This is why it’s impossible for the Kremlin to lie about Putin’s weird disappearance
The president's carefully cultivated image rests on never showing weakness.
Julia Ioffe is a contributing writer at The New York Times Magazine. She was the Moscow correspondent for Foreign Policy and The New Yorker.
It’s been more than a week now since anybody’s seen Russian President Vladimir Putin. He had a mundane meeting with Italian Prime Minister Matteo Renzi on March 5, and then … nothing. Since then, Putin hasn’t been seen in public, and the Russian blogosphere can talk about nothing else. Their president skipped a number of events—including one with his FSB bigwigs—and the Kazakhs, with whom Putin was supposed to meet this week, said the Russian president was ill. They quickly walked it back after the Kremlin denied it. The Kremlin began fiddling with Putin’s schedule. State television began broadcasting news of meetings planned for the future as if they had already happened in order to show that Putin was alive enough to attend meetings. Dmitry Peskov, Putin’s mustachioed spokesman, has been stonewalling all week, insisting that his boss is not only breathing, but “breaking hands” with his manly handshake.
Unsurprisingly, this combination—active and seemingly frantic dissimulation, and flat denial that anything is amiss—is perfect for the Internet. #PutinIsDead began trending on Russian Twitter, and the Russian blogosphere began to churn out theories of what happened to Dear Shirtless Leader, each version more ludicrous than the next.
There was the anonymous letter claiming to be from an employee of elite Moscow hospital, who said that Putin had had a stroke and was languishing in the hospital. There were the frantic messages from people who know people in the Russian Embassy in London, saying that they had abandoned London en masse and that there would be a statement in three hours—a statement that never got made. There was the (false) report of the Kremlin press service asking foreign correspondents not to leave Moscow ahead of what would be a major announcement this weekend. A former Putin aide living in Washington posited that Putin had been overthrown by the siloviki (“strongmen”) in a palace coup. Ramzan Kadyrov, the head of the Chechen Republic and Putin’s most violent cheerleader, wrote a curious Instagram post about his loyalty to Putin, “whether he [Putin] is in office or not.”
Putin was even momentarily found, in the vicinity of Ticino, Switzerland, where, a local tabloid announced, Putin’s gymnast girlfriend Alina Kabayeva had given birth. Hopes were dashed when Peskov appeared again to say that this too was untrue. By this time, he was reaching new levels of exasperation. “Yes. We’ve already said this a hundred times,” he barked at a Reuters reporter who called to ask if Putin were, in fact, in good health. “This isn’t funny any more.”
This is, in large part, a crisis of the Kremlin’s making. If Peskov can’t make Putin reappear, the obvious thing to do would be to furnish some plausible explanation, like, “The President has come down with a bad case of the flu but is following all developments and will be back at work shortly.”

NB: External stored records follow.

(** A directly mapped type comes back from any event bearing its code. *)
Lemma direct_roundtrip (b : UserBand) (T c : Z) (e : SDL_Event) :
  (T, c) ∈ [(PGE_KEYDOWN, SDL_KEYDOWN); (PGE_KEYUP, SDL_KEYUP);
            (PGE_MOUSEMOTION, SDL_MOUSEMOTION);
            (PGE_MOUSEBUTTONDOWN, SDL_MOUSEBUTTONDOWN);
            (PGE_MOUSEBUTTONUP, SDL_MOUSEBUTTONUP);
            (PGE_JOYAXISMOTION, SDL_JOYAXISMOTION);
            (PGE_JOYBALLMOTION, SDL_JOYBALLMOTION);
            (PGE_JOYHATMOTION, SDL_JOYHATMOTION);
            (PGE_JOYBUTTONDOWN, SDL_JOYBUTTONDOWN);
            (PGE_JOYBUTTONUP, SDL_JOYBUTTONUP);
            (PGE_QUIT, SDL_QUIT); (PGE_SYSWMEVENT, SDL_SYSWMEVENT)] ->
  type e = c ->
  sdl_to_pg b e = T.
Proof.
  intros HT Ht. unfold sdl_to_pg. rewrite Ht.
  repeat (apply elem_of_cons in HT as [HT|HT];
          [injection HT as -> ->; reflexivity|]).
  apply elem_of_nil in HT. contradiction.
Qed.

(** C5 (amended).  For a built-in logical type [T] and a native event
    bearing the native code of [T], the event classifies back as [T]
    exactly when [T] is one of the directly mapped types, or the window
    sub-event code of the event is one of those that belong to [T]. *)
Theorem C5_roundtrip_amended (b : UserBand) (T : Z) (e : SDL_Event) :
  T ∈ builtin_types ->
  type e = pg_type_to_sdl b T ->
  sdl_to_pg b e = T
  <-> (window_type T = false \/ w_event (window e) ∈ window_subcodes T).
Proof.
  intros HT He.
  pose proof (pg_type_to_sdl_builtin b) as HC.
  pose proof (wf_nodup wf) as HN. unfold builtin_types in HN, HT, HC.
  cbn [map] in HC.
  apply NoDup_cons in HN as [_ HN]. apply NoDup_cons in HN as [HO HN].
  rewrite !not_elem_of_cons in HO.
  destruct HO as (HOA & HOE & HOR & _).
  apply NoDup_cons in HN as [HA HN]. apply NoDup_cons in HN as [HE HN].
  apply NoDup_cons in HN as [HR _].
  rewrite !not_elem_of_cons in HA, HE, HR.
  destruct HA as (HAE & HAR & HA). destruct HE as (HER & HE).
  assert (Hwin : type e = SDL_WINDOWEVENT ->
                 sdl_to_pg b e
                 = (if active_sub (w_event (window e)) then PGE_ACTIVEEVENT
                    else if w_event (window e) =? SDL_WINDOWEVENT_RESIZED
                         then PGE_VIDEORESIZE
                    else if w_event (window e) =? SDL_WINDOWEVENT_EXPOSED
                         then PGE_VIDEOEXPOSE
                    else PGE_OTHEREVENT))
    by apply sdl_to_pg_window.
  pose proof (active_sub_spec (w_event (window e))) as Hact.
  apply elem_of_cons in HT as [->|HT];
    [|apply elem_of_cons in HT as [->|HT];
      [|apply elem_of_cons in HT as [->|HT]]].
  - (* active state *)
    injection HC as HC _. rewrite HC in He. rewrite (Hwin He).
    unfold window_type, window_subcodes. rewrite Z.eqb_refl. cbn [orb].
    destruct (active_sub (w_event (window e))).
    + split; [intros _; right; apply Hact; reflexivity | reflexivity].
    + split.
      * intros Hq. exfalso.
        destruct (_ =? SDL_WINDOWEVENT_RESIZED); [congruence|].
        destruct (_ =? SDL_WINDOWEVENT_EXPOSED); congruence.
      * intros [Hq|Hq]; [discriminate|]. apply Hact in Hq. discriminate.
  - (* expose *)
    injection HC as _ HC _. rewrite HC in He. rewrite (Hwin He).
    unfold window_type, window_subcodes.
    rewrite (proj2 (Z.eqb_neq _ _) (not_eq_sym HAE)),
            (proj2 (Z.eqb_neq _ _) HER), Z.eqb_refl.
    cbn [orb]. rewrite list_elem_of_singleton.
    destruct (active_sub (w_event (window e))) eqn:Ea.
    + pose proof (proj1 Hact eq_refl) as Ein. split; [congruence|].
      intros [Hq|Hq]; [discriminate|]. exfalso. rewrite Hq in Ein.
      rewrite !elem_of_cons, elem_of_nil in Ein. vm_compute in Ein.
      intuition congruence.
    + destruct (Z.eqb_spec (w_event (window e)) SDL_WINDOWEVENT_RESIZED) as [E5|N5].
      * split; [congruence|]. intros [Hq|Hq]; [discriminate|].
        rewrite Hq in E5. vm_compute in E5. congruence.
      * destruct (Z.eqb_spec (w_event (window e)) SDL_WINDOWEVENT_EXPOSED).
        -- split; [intros _; right; assumption | reflexivity].
        -- split; [congruence|]. intros [Hq|Hq]; [discriminate|contradiction].
  - (* resize *)
    injection HC as _ _ HC _. rewrite HC in He. rewrite (Hwin He).
    unfold window_type, window_subcodes.
    rewrite (proj2 (Z.eqb_neq _ _) (not_eq_sym HAR)), Z.eqb_refl.
    rewrite orb_true_r. rewrite list_elem_of_singleton.
    destruct (active_sub (w_event (window e))) eqn:Ea.
    + pose proof (proj1 Hact eq_refl) as Ein. split; [congruence|].
      intros [Hq|Hq]; [discriminate|]. exfalso. rewrite Hq in Ein.
      rewrite !elem_of_cons, elem_of_nil in Ein. vm_compute in Ein.
      intuition congruence.
    + destruct (Z.eqb_spec (w_event (window e)) SDL_WINDOWEVENT_RESIZED) as [E5|N5].
      * split; [intros _; right; assumption | reflexivity].
      * split; [|intros [Hq|Hq]; [discriminate|contradiction]].
        destruct (_ =? SDL_WINDOWEVENT_EXPOSED); congruence.
  - (* the directly mapped types *)
    assert (HTw : window_type T = false).
    { unfold window_type.
      rewrite !elem_of_cons, elem_of_nil in HT.
      repeat rewrite not_elem_of_cons in HA.
      repeat rewrite not_elem_of_cons in HE.
      repeat rewrite not_elem_of_cons in HR.
      rewrite !orb_false_iff, !Z.eqb_neq.
      intuition congruence. }
    split; [intros _; left; exact HTw | intros _].
    injection HC as _ _ _ C1 C2 C3 C4 C5 C6 C7 C8 C9 C10 C11 C12.
    apply (direct_roundtrip b T (type e) e); [|reflexivity].
    rewrite He. clear - HT C1 C2 C3 C4 C5 C6 C7 C8 C9 C10 C11 C12.
    rewrite !elem_of_cons, elem_of_nil in HT.
    repeat (destruct HT as [->|HT];
            [rewrite ?C1, ?C2, ?C3, ?C4, ?C5, ?C6, ?C7, ?C8, ?C9, ?C10,
                     ?C11, ?C12; repeat constructor|]).
    contradiction.
Qed.

End Roundtrip.
Lemma sdl12_enum_wf : pge_wf (K := sdl12_enum).
Proof.
  split.
  - apply (bool_decide_unpack _). vm_compute. reflexivity.
  - repeat constructor; vm_compute; congruence.
  - vm_compute. split; congruence.
Qed.

(** C5 (as stated, refuted).  A native event bearing the native code of
    the active-state type, with the "resized" sub-event code, classifies
    as the resize type. *)
Lemma C5_window_code_counterexample :
  ~ (forall (b : UserBand) (T : Z) (e : SDL_Event),
        T ∈ builtin_types (K := sdl12_enum) ->
        type e = pg_type_to_sdl (K := sdl12_enum) b T ->
        sdl_to_pg (K := sdl12_enum) b e = T).
Proof.
  intros H.
  specialize (H band_init (PGE_ACTIVEEVENT (PgeEnum := sdl12_enum))
                (window_event SDL_WINDOWEVENT_RESIZED)).
  assert (E : sdl_to_pg (K := sdl12_enum) band_init
                (window_event SDL_WINDOWEVENT_RESIZED) = 16) by reflexivity.
  rewrite H in E; [vm_compute in E; congruence | | reflexivity].
  apply list_elem_of_here.
Qed.

Lemma C5_roundtrip_witness :
  sdl_to_pg (K := sdl12_enum) band_init (keydown_event 0 0)
  = PGE_KEYDOWN (PgeEnum := sdl12_enum)
  <-> (window_type (K := sdl12_enum) (PGE_KEYDOWN (PgeEnum := sdl12_enum))
       = false
       \/ w_event (window (keydown_event 0 0))
          ∈ window_subcodes (K := sdl12_enum)
              (PGE_KEYDOWN (PgeEnum := sdl12_enum))).
Proof.
  apply (C5_roundtrip_amended (K := sdl12_enum) sdl12_enum_wf band_init
           (PGE_KEYDOWN (PgeEnum := sdl12_enum)) (keydown_event 0 0)).
  - do 3 apply list_elem_of_further. apply list_elem_of_here.
  - reflexivity.
Defined.

(** ** The "other" type on post *)

(** For an event of the "other" logical type whose attribute mapping is
    missing, lacks the stashed native-code key, holds a non-number there,
    or holds an integer outside [INT_MIN, last_user_event], the
    translation yields [last_user_event + 1] and leaves no exception
    pending; an integer inside that range is the native code. *)
Lemma other_event_fallback {K : PgeEnum} (b : UserBand)
    (e : PyEventObject) :
  e_type e = PGE_OTHEREVENT ->
  0 <= last_user_event b < 2 ^ 32 ->
  ((e_dict e = None
    \/ (exists d, e_dict e = Some d /\ d !! "sdl2_type"%string = None)
    \/ (exists d o, e_dict e = Some d /\ d !! "sdl2_type"%string = Some o
                    /\ PyNumber_Check o = false)
    \/ (exists d o, e_dict e = Some d
                    /\ d !! "sdl2_type"%string = Some o
                    /\ PyNumber_Check o = true
                    /\ (last_user_event b < fst (PyNumber_AsSsize_t o)
                        \/ fst (PyNumber_AsSsize_t o) < INT_MIN))) ->
   pg_to_sdl b e = (to_int (to_Uint32 (last_user_event b + 1)), false))
  /\ (forall d n, e_dict e = Some d ->
                  d !! "sdl2_type"%string = Some (PyInt n) ->
                  INT_MIN <= n <= last_user_event b ->
                  pg_to_sdl b e = (to_int n, false)).
Proof.
  intros Ht Hl. unfold pg_to_sdl, get_sdl_event_code.
  rewrite Ht, Z.eqb_refl.
  split.
  - intros [Hn | [(d & Hd & Hk) | [(d & o & Hd & Hk & Hc)
                                  | (d & o & Hd & Hk & Hc & Hr)]]].
    + rewrite Hn. reflexivity.
    + rewrite Hd, Hk. reflexivity.
    + rewrite Hd, Hk, Hc. reflexivity.
    + rewrite Hd, Hk, Hc. cbn [negb].
      destruct (PyNumber_AsSsize_t o) as [c err] eqn:Ec. cbn [fst] in Hr.
      assert (Herr : err = false).
      { destruct o; cbn in Ec; injection Ec as <- <-; try reflexivity;
          exfalso; unfold INT_MIN in Hr;
          change (2 ^ 31) with 2147483648 in Hr; lia. }
      subst err.
      destruct (Z.ltb_spec (last_user_event b) c);
        destruct (Z.ltb_spec c INT_MIN); cbn [orb]; try reflexivity.
      exfalso. lia.
  - intros d n Hd Hk Hr. rewrite Hd, Hk.
    cbn [PyNumber_Check negb PyNumber_AsSsize_t].
    unfold INT_MIN, PY_SSIZE_T_MIN, PY_SSIZE_T_MAX in *.
    change (2 ^ 32) with 4294967296 in *.
    change (2 ^ 31) with 2147483648 in *.
    change (2 ^ 63) with 9223372036854775808 in *.
    match goal with
    | |- context [(?x <? ?y) || (?u <? ?v)] =>
        destruct (Z.ltb_spec x y); destruct (Z.ltb_spec u v)
    end; cbn [orb]; try lia.
    f_equal. f_equal. lia.
Qed.
(** * naev: verification of the texture and blitting core of [src/opengl.c]

    A shallow embedding of the texture cache ([gl_newImage], [gl_newSprite],
    [gl_freeTexture]), the surface helpers ([gl_pot], [SDL_IsTrans],
    [SDL_MapTrans], [SDL_VFlipSurface]), the sprite addressing
    ([gl_getSpriteFromDir]), the blit entry points, the extension probe
    ([gl_hasExt]), the fullscreen-mode and viewport parts of [gl_init] and
    the leak report of [gl_exit], followed by the properties the
    specification states about them and by further properties read off the
    code.

    Conventions of the embedding.
    - C [int] is a [Z] with the 32-bit two's complement wrap-around written
      out ([wrap32]); [/] and [%] are C's truncating [Z.quot] and [Z.rem].
    - C [double] is IEEE 754 binary64, taken from the Standard Library's
      executable specification [SpecFloat] (precision 53, [emax] 1024,
      round to nearest even).
    - The global state ([texture_list], the heap of [glTexture] objects,
      [gl_screen], [gl_camera]) is threaded explicitly through a small
      state-and-fault monad; calls into OpenGL and the log macros are
      recorded in a trace of events.
    - [malloc] does not fail.  [free] marks a block of the heap and leaves
      its contents in place: C gives no meaning to a read through a dangling
      pointer, the embedding lets the read see the old contents, so that
      what the code goes on to do (a second [free]) shows in the trace.
    - The collaborators outside the file (ndata, SDL_image, SDL, the GL
      driver) are parameters of the development. *)

From Stdlib Require Import ZArith List Bool String Lia.
From Stdlib Require Import SpecFloat.
From Stdlib Require Import Ascii DecimalString.
From stdpp Require Import base list.
Import ListNotations.

#[local] Open Scope Z_scope.

(** ** C integers *)

Module CInt.
(** X8. For a recorded client and a parsed address, [AddIngressRoutingRule]
    returns nil and records the one-rule group under the peer's key,
    replacing a group recorded there; the other groups of the client, the
    flag of its entry, the other clients and the other servers stay as they
    were. *)
Theorem AddIngressRoutingRule_records
    (server extPeerKey : string) (peerInfo : PeerExtInfo) (prefix : Prefix)
    (cfg : rulesCfg) (m : gmap string (list ruleInfo)) (i : iptablesManager) :
  ParsePrefix (IPNet_String (PeerAddr peerInfo)) = inl prefix →
  clientsOf server i !! extPeerKey = Some cfg →
  rulesMap cfg = Some m →
  (AddIngressRoutingRule server extPeerKey peerInfo i).1 = Returned None ∧
  groupOf server extPeerKey (PeerKey peerInfo)
    (AddIngressRoutingRule server extPeerKey peerInfo i).2
  = Some [acceptRule ["-d"; IPNet_String (PeerAddr peerInfo); "-j"; "ACCEPT"]] ∧
  (∀ key, key ≠ PeerKey peerInfo →
     groupOf server extPeerKey key
       (AddIngressRoutingRule server extPeerKey peerInfo i).2
     = m !! key) ∧
  isIpv4 <$> clientsOf server
               (AddIngressRoutingRule server extPeerKey peerInfo i).2 !! extPeerKey
  = Some (isIpv4 cfg) ∧
  (∀ key, key ≠ extPeerKey →
     clientsOf server (AddIngressRoutingRule server extPeerKey peerInfo i).2 !! key
     = clientsOf server i !! key) ∧
  (∀ s, s ≠ server →
     clientsOf s (AddIngressRoutingRule server extPeerKey peerInfo i).2
     = clientsOf s i).
Proof.
  intros Hparse Hcfg Hm.
  destruct (AddIngressRoutingRule_run server extPeerKey peerInfo prefix cfg m i
              Hparse Hcfg Hm) as (Hres & _ & Hing). cbn zeta in Hres, Hing.
  assert (Hentry :
    clientsOf server (AddIngressRoutingRule server extPeerKey peerInfo i).2
      !! extPeerKey
    = Some (RulesCfg (isIpv4 cfg)
              (Some (<[PeerKey peerInfo :=
                         [acceptRule ["-d"; IPNet_String (PeerAddr peerInfo);
                                      "-j"; "ACCEPT"]]]> m)))).
  { unfold clientsOf. rewrite Hing, lookup_insert_eq. cbn.
    by rewrite lookup_insert_eq. }
  split_and!.
  - done.
  - unfold groupOf. rewrite Hentry. cbn. by rewrite lookup_insert_eq.
  - intros key Hkey. unfold groupOf. rewrite Hentry. cbn.
    by rewrite lookup_insert_ne.
  - by rewrite Hentry.
  - intros key Hkey. unfold clientsOf at 1. rewrite Hing, lookup_insert_eq. cbn.
    by rewrite lookup_insert_ne.
  - intros s Hs. unfold clientsOf at 1. rewrite Hing.
    by rewrite lookup_insert_ne.
Qed.

(** X9. Under a table name other than the ingress table, [FetchRuleTable] answers
    the nil table and [SaveRules] does nothing: both removal methods return
    the not-found error of the client and leave the manager as it was. *)
Theorem foreign_table_name_not_found
    (server ruletableName srcPeerKey dstPeerKey : string) (i : iptablesManager) :
  ruletableName ≠ ingressTable →
  RemoveRoutingRules server ruletableName srcPeerKey i
  = (Some ("peer not found in rule table: " +:+ srcPeerKey), i) ∧
  DeleteRoutingRule server ruletableName srcPeerKey dstPeerKey i
  = (Some ("peer not found in rule table: " +:+ srcPeerKey), i).
Proof.
  intros Hname.
  assert (Hfetch : FetchRuleTable server ruletableName i = (∅, i)).
  { unfold FetchRuleTable. by rewrite decide_False. }
  assert (Hsave : ∀ t, SaveRules server ruletableName t i = ((), i)).
  { intros t. unfold SaveRules. by rewrite decide_False. }
  split.
  - unfold RemoveRoutingRules. rewrite bind_eq, Hfetch. cbn [fst snd].
    rewrite lookup_empty. run. by rewrite Hsave.
  - unfold DeleteRoutingRule. rewrite bind_eq, Hfetch. cbn [fst snd].
    rewrite lookup_empty. run. by rewrite Hsave.
Qed.

End Recording.

(** ** [CleanRoutingRules] *)

Section CleaningProperties.
Context `{Actuator, Settings, MapRange, TableRange}.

But that statement is impossible for two reasons. First, manly men don’t get sick. Putin’s carefully cultivated image rests on never showing weakness, which is crucial in hypercompetitive Russia. If one shows some weakness, then one is all weakness—and therefore prey. This is why Putin never apologizes and, in the rare instance in which he reverses a decision, will do so long after the public gaze or outcry has moved on. Putin is the national leader and does not admit mistakes. It is beneath national leaders to do such lily-livered things.